[Stored dataset items]
####

(** [save_known_urls]: the text written to the file. *)
Definition save_known_urls (urls : gset string) : string :=
  PyLines.join newline (PyLines.sorted (elements urls)).

(** *** [run_recent]: one post per id *)

(** The loop of [run_recent] that keeps the first post of each [id]; a
    post whose [id] is missing or empty is dropped. *)
Fixpoint unique_loop (all_posts : list Post) (seen_ids : gset string)
         (unique_posts : list Post) : list Post :=
  match all_posts with
  | [] => unique_posts
  | p :: rest =>
      let pid := post_id p in
      if PyStr.truthy pid
         && negb (bool_decide (default EmptyString pid ∈ seen_ids))
      then unique_loop rest ({[default EmptyString pid]} ∪ seen_ids)
                       (unique_posts ++ [p])%list
      else unique_loop rest seen_ids unique_posts
  end.

Definition unique_posts (all_posts : list Post) : list Post :=
  unique_loop all_posts ∅ [].

(** *** [upsert_to_supabase] *)

(** The client of the staging table, as the function sees it: a request
    with a batch or with a single entry leaves the store in some state and
    either returns or raises. *)
Record Client (S : Type) : Type := mkClient {
  upsert_batch : S -> list StagingEntry -> S * bool;
  upsert_entry : S -> StagingEntry -> S * bool
}.
Arguments upsert_batch {S}.
Arguments upsert_entry {S}.

(** [entries[i:i + 50] for i in range(0, len(entries), 50)] *)
Definition batches (entries : list StagingEntry) : list (list StagingEntry) :=
  (fun k : nat => take 50%nat (drop (50 * k)%nat entries))
    <$> List.seq 0 ((length entries + 49) / 50)%nat.

(** The entries of a refused batch, one by one. *)
Fixpoint upsert_singles {S : Type} (client : Client S)
         (batch : list StagingEntry) (st : S) (upserted : Z) : S * Z :=
  match batch with
  | [] => (st, upserted)
  | e :: rest =>
      let '(st', ok) := upsert_entry client st e in
      upsert_singles client rest st' (if ok then upserted + 1 else upserted)
  end.

Fixpoint upsert_batches {S : Type} (client : Client S)
         (todo : list (list StagingEntry)) (st : S) (upserted : Z) : S * Z :=
  match todo with
  | [] => (st, upserted)
  | batch :: rest =>
      let '(st', ok) := upsert_batch client st batch in
      let '(st'', n) :=
        if ok then (st', upserted + Z.of_nat (length batch))
        else upsert_singles client batch st' upserted in
      upsert_batches client rest st'' n
  end.

(** The store after the requests and the count returned. *)
Definition upsert_to_supabase {S : Type} (client : Client S)
           (entries : list StagingEntry) (st : S) : S * Z :=
  match entries with
  | [] => (st, 0)
  | _ => upsert_batches client (batches entries) st 0
  end.

End RedditPublicScraper.

(** ** reddit_scraper.py *)

Module RedditScraper.

Import Re.

Definition TIER_AUTO_THRESHOLD : Z := 3.
Definition TIER_REVIEW_THRESHOLD : Z := 1.

Definition KNOWN_BRANDS : list string := [
  "tropicana"; "lays"; "lay's"; "doritos"; "gatorade"; "pepsi"; "coca-cola"; "coke";
  "hellmann's"; "hellmanns"; "unilever"; "general mills"; "cheerios"; "nature valley";
  "tide"; "dawn"; "bounty"; "charmin"; "folgers"; "maxwell house"; "starbucks";
  "oreo"; "nabisco"; "mondelez"; "campbell's"; "campbells"; "kraft"; "heinz";
  "heinz ketchup"; "kellogg's"; "kelloggs"; "special k"; "frosted flakes";
  "quaker"; "pepsico"; "post"; "planters"; "skippy"; "jif"; "peanut butter";
  "trader joe's"; "trader joes"; "costco"; "kirkland"; "whole foods"; "365";
  "ben & jerry's"; "haagen-dazs"; "breyers"; "blue bell";
  "tyson"; "perdue"; "oscar mayer"; "ball park"; "hebrew national";
  "minute maid"; "simply orange"; "florida's natural";
  "colgate"; "crest"; "oral-b"; "listerine";
  "febreze"; "glad"; "ziploc"; "scotch-brite";
  "stouffer's"; "lean cuisine"; "marie callender's";
  "progresso"; "amy's"; "annie's"; "horizon"
].
(** * SQL chatbot ([app.py]): a shallow embedding of the Streamlit script

    The script re-executes from top to bottom on every user interaction.
    One execution is modelled as a computation in a small state-and-exception
    monad.  The state holds what the script mutates or emits: the process
    environment ([os.environ]), the session log
    ([st.session_state.messages]) and the trace of calls made to the UI
    toolkit and to the other libraries.  The outcome of every library call
    (widgets, sqlite, the language model, the speech services) is read from a
    [world] record, so that every theorem quantifies over all behaviours of
    the libraries. *)

From Stdlib Require Import Ascii String ZArith Lia.
From stdpp Require Import base option list strings gmap.


(** ** Exceptions and results *)

(** The exception classes the script tells apart: the two classes named by
    the handlers of [get_voice_input], the class raised when the log is read
    before it exists, and every other subclass of [Exception]. *)
Inductive exn_class : Type :=
  | UnknownValueError
  | RequestError
  | AttributeError
  | OtherException.

(** An exception instance; [exn_text] is what [str(e)] / [f"{e}"] gives. *)
Record exn : Type := Exn { exn_cls : exn_class; exn_text : string }.

Inductive result (A : Type) : Type :=
  | Ok (a : A)
  | Raise (e : exn).
Arguments Ok {A} a.
Arguments Raise {A} e.

(** ** Data model *)

(** A turn of the session log: the dict [{"role": ..., "content": ...}]. *)
Record turn : Type := Turn { role : string; content : string }.

(** Calls that leave the script, in the order they are made. *)
Inductive event : Type :=
  (* page header, lines 12-34 *)
  | EvPageConfig | EvStyle
  | EvTitle (s : string)
  | EvMarkdown (s : string)
  | EvHeader (s : string)
  | EvTextInput (label : string)
  | EvFileUploader (label : string)
  (* status boxes *)
  | EvSuccess (s : string)
  | EvInfo (s : string)
  | EvWarning (s : string)
  | EvError (s : string)
  (* [with st.chat_message(role): st.markdown(content)] *)
  | EvChatMessage (r c : string)
  | EvChatInput (prompt : string)
  | EvButton (label : string)
  | EvDataframe (rows : string)
  (* speech recognition *)
  | EvImportSR | EvMicrophone | EvAdjustNoise | EvListen | EvRecognizeGoogle
  (* speech synthesis *)
  | EvImportTTS | EvTtsInit
  | EvTtsSay (text : string)
  | EvTtsRunAndWait
  (* database set-up, lines 82-98 *)
  | EvTempFile
  | EvConnect (path : string)
  | EvReadDecode
  | EvExecuteScript (script : string)
  | EvCommit | EvClose
  | EvFromUri (uri : string)
  | EvChatGroq
  | EvPrompt
  (* per-question pipeline *)
  | EvGetTableInfo
  | EvInvoke (question schema : string)
  | EvDbRun (query : string).

Record state : Type := State {
  environ : gmap string string;
  session_messages : option (list turn);
  trace : list event
}.

(** The log as a list; a session without the key has an empty log. *)
Definition messages_of (s : state) : list turn :=
  default [] (session_messages s).

(** What the libraries answer during one execution of the script. *)
Record world : Type := World {
  w_groq_api_key : string;
  w_uploaded_file : bool;
  w_tmpfile : result string;
  w_connect : string -> result unit;
  w_read_decode : result string;
  w_executescript : string -> result unit;
  w_commit : result unit;
  w_close : result unit;
  w_from_uri : string -> result unit;
  w_chat_groq : result unit;
  w_chat_input : option string;
  w_button : bool;
  w_import_sr : result unit;
  w_microphone : result unit;
  w_adjust : result unit;
  w_listen : result unit;
  w_recognize_google : result string;
  w_import_tts : result unit;
  w_tts_init : result unit;
  w_tts_say : string -> result unit;
  w_tts_run : result unit;
  w_get_table_info : result string;
  w_invoke : string -> string -> result string;
  w_db_run : string -> result string;
  w_dataframe : string -> result unit
}.
Lemma handled_spec action w :
  (set_handled action ;; task_done) w
  = match unfinished_tasks (_action_q (mux w)) with
    | O => Raise (ValueError "task_done() called too many times")
             (log [EvSetHandled action] w)
    | S n =>
        Ok tt (log [EvSetHandled action; EvTaskDone]
                 (mkWorld
                    (set_action_q (mkActionQueue (items (_action_q (mux w))) n)
                       (mux w))
                    (trace w) (next_oid w)))
    end.
Proof.
  unfold set_handled, task_done, bind, emit, get_mux, put_mux, log, raise.
  simpl. destruct (unfinished_tasks (_action_q (mux w))); [reflexivity|].
  simpl. now rewrite <- app_assoc.
Qed.

Section TurnFacts.
Variable wandb_internal : Data -> option Z -> option Z -> Worker.

Lemma loop_body_unfold fuel e w got w1 :
  loop_head e w = Ok got w1 ->
  loop_body wandb_internal fuel e w
  = match got with
    | None => Ok tt w1
    | Some action =>
        match _process_action wandb_internal fuel action w1 with
        | Ok _ w2 => (set_handled action ;; task_done) w2
        | Raise ex w2 => Raise ex w2
        | Hang w2 => Hang w2
        | OutOfFuel w2 => OutOfFuel w2
        end
    end.
Proof.
  intros H. unfold loop_body, bind at 1. rewrite H.
  destruct got as [action|]; [|reflexivity].
  unfold bind at 1.
  destruct (_process_action wandb_internal fuel action w1); reflexivity.
Qed.
(** A call whose request is answered by a body with a truthy [data]
    member: the response loop runs on the pushed addresses, and if it
    throws the pushed addresses are set to 0. *)
Lemma answered_run (env : Env) (s : Service) (addresses : list string) (chainId : Z)
      (body : JsValue) :
  apiKey s <> "" ->
  let f1 := (forEach (map toLowerCase addresses) (checkCache env)
                     (mkFrame (priceCache s) ∅ [] 0 [])).2 in
  let u := uncachedAddresses f1 in
  let f2 := mkFrame (cache f1) (result f1) u (ticks f1)
                    (trace f1 ++ [HttpGet (quotesRequest (apiKey s) u)]) in
  let run := forEach u (parseToken env (get body "data")) f2 in
  u <> [] ->
  axios_get env (quotesRequest (apiKey s) u) = Resolved body ->
  truthy body = true -> truthy (get body "data") = true ->
  exists r,
    getTokenPrices env s addresses chainId
    = mkOutcome (Normal r) (mkService (apiKey s) (cache run.2)) (trace run.2)
    /\ match run.1 with
       | Normal _ => r = result run.2
       | Thrown => forall k, r !! k = if decide (k ∈ u) then Some (JNum 0)
                                      else result run.2 !! k
       end.
Proof.
  intros Hkey. cbv zeta. intros Hu Hreply Hb Hd. unfold getTokenPrices.
  rewrite getTokenPrices_body_eq by exact Hkey. cbv zeta.
  rewrite decide_False by exact Hu.
  rewrite fetchUncached_eq. cbv zeta. rewrite Hreply, Hb, Hd. cbn [andb].
  match goal with |- context [forEach ?u (parseToken env ?d) ?g] =>
    destruct (forEach u (parseToken env d) g) as [[[]|] f3] end; cbn [fst snd].
  - now exists (result f3).
  - match goal with |- context [forEach ?u _ f3] =>
      destruct (zeroFill_eq u f3) as (r & E & Hr) end.
    rewrite E. exists r. split; [reflexivity|exact Hr].
Qed.
(** * IPv4 addressing engine: a shallow embedding of [src/utils/ip-utils.ts]

    The TypeScript module [IpUtils] is a set of pure functions over dotted-decimal
    text and JavaScript numbers; the calculator component
    ([subnet-calculator.component.ts]) derives what it shows from three input
    signals through those functions.  The chat and settings code of the
    component and the language-model service are asynchronous glue over the
    network and the browser store and are not embedded.  The embedding keeps
    the shape of the source:

    - a JavaScript string is a [string] (a sequence of code units below 256);
    - an integer-valued JavaScript number is a [Z]: prefix lengths and the row
      limit are integers, and every intermediate value reached from a valid
      address and a prefix length in [0,32] is below 2^53, where double
      arithmetic is exact;
    - [NaN], which [parseInt] produces, is [None] in an [option Z];
    - the 32-bit operators [<<], [>>>], [&], [|] and [~] are written out with
      their conversions [ToInt32] / [ToUint32] and the masking of the shift
      count to five bits. *)

From Stdlib Require Import ZArith Lia List Bool Ascii String.
From Stdlib Require Import Numbers.DecimalString.
Import ListNotations.

Open Scope string_scope.
Open Scope Z_scope.

(** ** JavaScript number primitives *)

Module JS.

Definition two32 : Z := 4294967296.
Definition two31 : Z := 2147483648.

(** [ToUint32]: reduction modulo 2^32. *)
Definition toUint32 (x : Z) : Z := x mod two32.

(** [ToInt32]: the signed representative of [x] modulo 2^32. *)
Definition toInt32 (x : Z) : Z :=
  let u := x mod two32 in
  if u <? two31 then u else u - two32.

(** The shift count of [<<] and [>>>] is [ToUint32(n) & 31]. *)
Definition shiftCount (n : Z) : Z := (toUint32 n) mod 32.

(** [a << n] *)
Definition shl (a n : Z) : Z := toInt32 (Z.shiftl (toInt32 a) (shiftCount n)).

(** [a >>> n] *)
Definition ushr (a n : Z) : Z := Z.shiftr (toUint32 a) (shiftCount n).

(** [a & b] *)
Definition band (a b : Z) : Z := toInt32 (Z.land (toInt32 a) (toInt32 b)).

(** [a | b] *)
Definition bor (a b : Z) : Z := toInt32 (Z.lor (toInt32 a) (toInt32 b)).

(** [~a] *)
Definition bnot (a : Z) : Z := toInt32 (Z.lnot (toInt32 a)).

(** [Math.pow(2, n)] for an integer [n >= 0].  For [n < 0] JavaScript yields
    the fraction 2^n, which has no counterpart in [Z]; the statements below
    only reach this function with [0 <= n]. *)
Definition pow2 (n : Z) : Z := 2 ^ n.

(** [Number.prototype.toString()] on an integer: its canonical decimal
    numeral (exact for the magnitudes below 10^21 that occur here). *)
Definition toString (n : Z) : string := NilZero.string_of_int (Z.to_int n).

(** [StrWhiteSpaceChar] restricted to code units below 256. *)
Definition isWhiteSpace (c : ascii) : bool :=
  let n := nat_of_ascii c in
  (Nat.eqb n 9 || Nat.eqb n 10 || Nat.eqb n 11 || Nat.eqb n 12 ||
   Nat.eqb n 13 || Nat.eqb n 32 || Nat.eqb n 160)%bool.

Fixpoint trimStart (s : string) : string :=
  match s with
  | String c r => if isWhiteSpace c then trimStart r else s
  | EmptyString => EmptyString
  end.

Definition digitValue (c : ascii) : option Z :=
  let n := nat_of_ascii c in
  if (Nat.leb 48 n && Nat.leb n 57)%bool then Some (Z.of_nat n - 48) else None.

(** The longest prefix of decimal digits of [s], read left to right with the
    value [acc] of the digits already consumed; [seen] tells whether a digit
    was consumed at all. *)
Fixpoint readDigits (s : string) (seen : bool) (acc : Z) : option Z :=
  match s with
  | String c r =>
      match digitValue c with
      | Some d => readDigits r true (10 * acc + d)
      | None => if seen then Some acc else None
      end
  | EmptyString => if seen then Some acc else None
  end.

(** [parseInt(s, 10)]: leading white space is skipped, one sign is accepted,
    the digits that follow are read up to the first other character, and the
    result is [NaN] ([None]) when there is no digit. *)
Definition parseInt (s : string) : option Z :=
  match trimStart s with
  | String "-" r => option_map Z.opp (readDigits r false 0)
  | String "+" r => readDigits r false 0
  | t => readDigits t false 0
  end.

(** [s.split(sep)] for a one-character separator. *)
Fixpoint split (sep : ascii) (s : string) : list string :=
  match s with
  | EmptyString => [EmptyString]
  | String c r =>
      if Ascii.eqb c sep then EmptyString :: split sep r
      else match split sep r with
           | h :: t => String c h :: t
           | [] => [String c EmptyString]
           end
  end.

(** [parts.join(sep)] *)
Fixpoint join (sep : string) (parts : list string) : string :=
  match parts with
  | [] => EmptyString
  | [p] => p
  | p :: rest => p ++ sep ++ join sep rest
  end.

End JS.

(** ** The data model of [ip-utils.ts] *)

Module SubnetDetails.
Record t : Type := mk {
  ip : string;
  cidr : Z;
  subnetMask : string;
  networkAddress : string;
  broadcastAddress : string;
  firstHost : string;
  lastHost : string;
  hostsPerSubnet : Z;
  hostBits : Z;
  borrowedBits : Z;
  subnetsCreated : Z;
  networkClass : string;
  defaultCidr : Z;
  baseCidr : Z;
  binaryIp : string;
  binaryMask : string;
  binaryNet : string;
  isValid : bool
}.
End SubnetDetails.

Module SubnetRow.
Record t : Type := mk {
  index : Z;
  networkAddress : string;
  range : string;
  broadcastAddress : string;
  isCurrent : bool
}.
End SubnetRow.

Inductive IpType : Type :=
| Private | Public | Loopback | LinkLocal | Multicast | Reserved | CGNAT | Unknown.

Module IpCategoryInfo.
Record t : Type := mk {
  type : IpType;
  rangeName : option string;
  minCidr : option Z;
  description : option string;
  isPrivate : bool
}.
End IpCategoryInfo.

Module PrivateRange.
Record t : Type := mk {
  start : Z;
  end_ : Z;
  name : string;
  minCidr : Z
}.
End PrivateRange.

Module SubnetTable.
Record t : Type := mk {
  rows : list SubnetRow.t;
  totalCount : Z;
  truncated : bool
}.
End SubnetTable.

Module NetworkClass.
Record t : Type := mk {
  char : string;
  defaultCidr : Z
}.
End NetworkClass.

(** ** The functions of [IpUtils] *)

Module IpUtils.

Definition PRIVATE_RANGES : list PrivateRange.t :=
  [ PrivateRange.mk 167772160 184549375 "10.0.0.0/8" 8;
    PrivateRange.mk 2886729728 2887778303 "172.16.0.0/12" 12;
    PrivateRange.mk 3232235520 3232301055 "192.168.0.0/16" 16 ].

(** The callback of [parts.every] in [isValidIp]. *)
Definition isValidPart (part : string) : bool :=
  match JS.parseInt part with
  | None => false
  | Some num =>
      (0 <=? num) && (num <=? 255) && String.eqb part (JS.toString num)
  end.

Definition isValidIp (ip : string) : bool :=
  let parts := JS.split "." ip in
  if negb (Nat.eqb (List.length parts) 4) then false
  else forallb isValidPart parts.

(** The reducer of [ipToLong]: [(acc << 8) + parseInt(octet, 10)].  A [NaN]
    accumulator shifts to 0, and adding [NaN] gives [NaN]. *)
Definition ipToLong_step (acc : option Z) (octet : string) : option Z :=
  let shifted := match acc with Some a => JS.shl a 8 | None => 0 end in
  match JS.parseInt octet with
  | Some n => Some (shifted + n)
  | None => None
  end.

Definition ipToLong (ip : string) : Z :=
  match fold_left ipToLong_step (JS.split "." ip) (Some 0) with
  | Some r => JS.ushr r 0
  | None => 0
  end.
(** * EcoCrop AI backend (backend/server.py): a shallow embedding

    The request handlers of [backend/server.py] are embedded as functions
    that pass the document store explicitly and return either a value or the
    exception the Python code raises.  The outcome of every external call
    (the language-model reply, the clock, fresh identifiers, the image
    pipeline) is an argument of the handler that makes the call.

    Python values are kept as Python has them: a [str] is a sequence of code
    points, a dict parsed from JSON is a finite map from [str] to values, an
    [int] is unbounded. *)

From Stdlib Require Import ZArith NArith Lia.
From stdpp Require Import gmap strings list sorting.

Local Open Scope Z_scope.

(** ** Python strings *)

(** A Python [str]: its code points, in order. *)
Abbreviation str := (list N).

(** A literal of the source text (ASCII only). *)
Definition lit (s : string) : str :=
  (fun a => Ascii.N_of_ascii a) <$> String.list_ascii_of_string s.

(** A literal in which every apostrophe stands for a double quote: JSON
    text is written [js "{'a': 1}"]. *)
Definition js (s : string) : str :=
  (fun c => if (c =? 39)%N then 34%N else c) <$> lit s.

Arguments lit : simpl never.
Arguments js : simpl never.

Module Py.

####

• [TASK REQUIREMENTS]
Look through the entries above. Copy out every line holding the word "character".

• [SOLUTION]
    the digits that follow are read up to the first other character, and the
(** [s.split(sep)] for a one-character separator. *)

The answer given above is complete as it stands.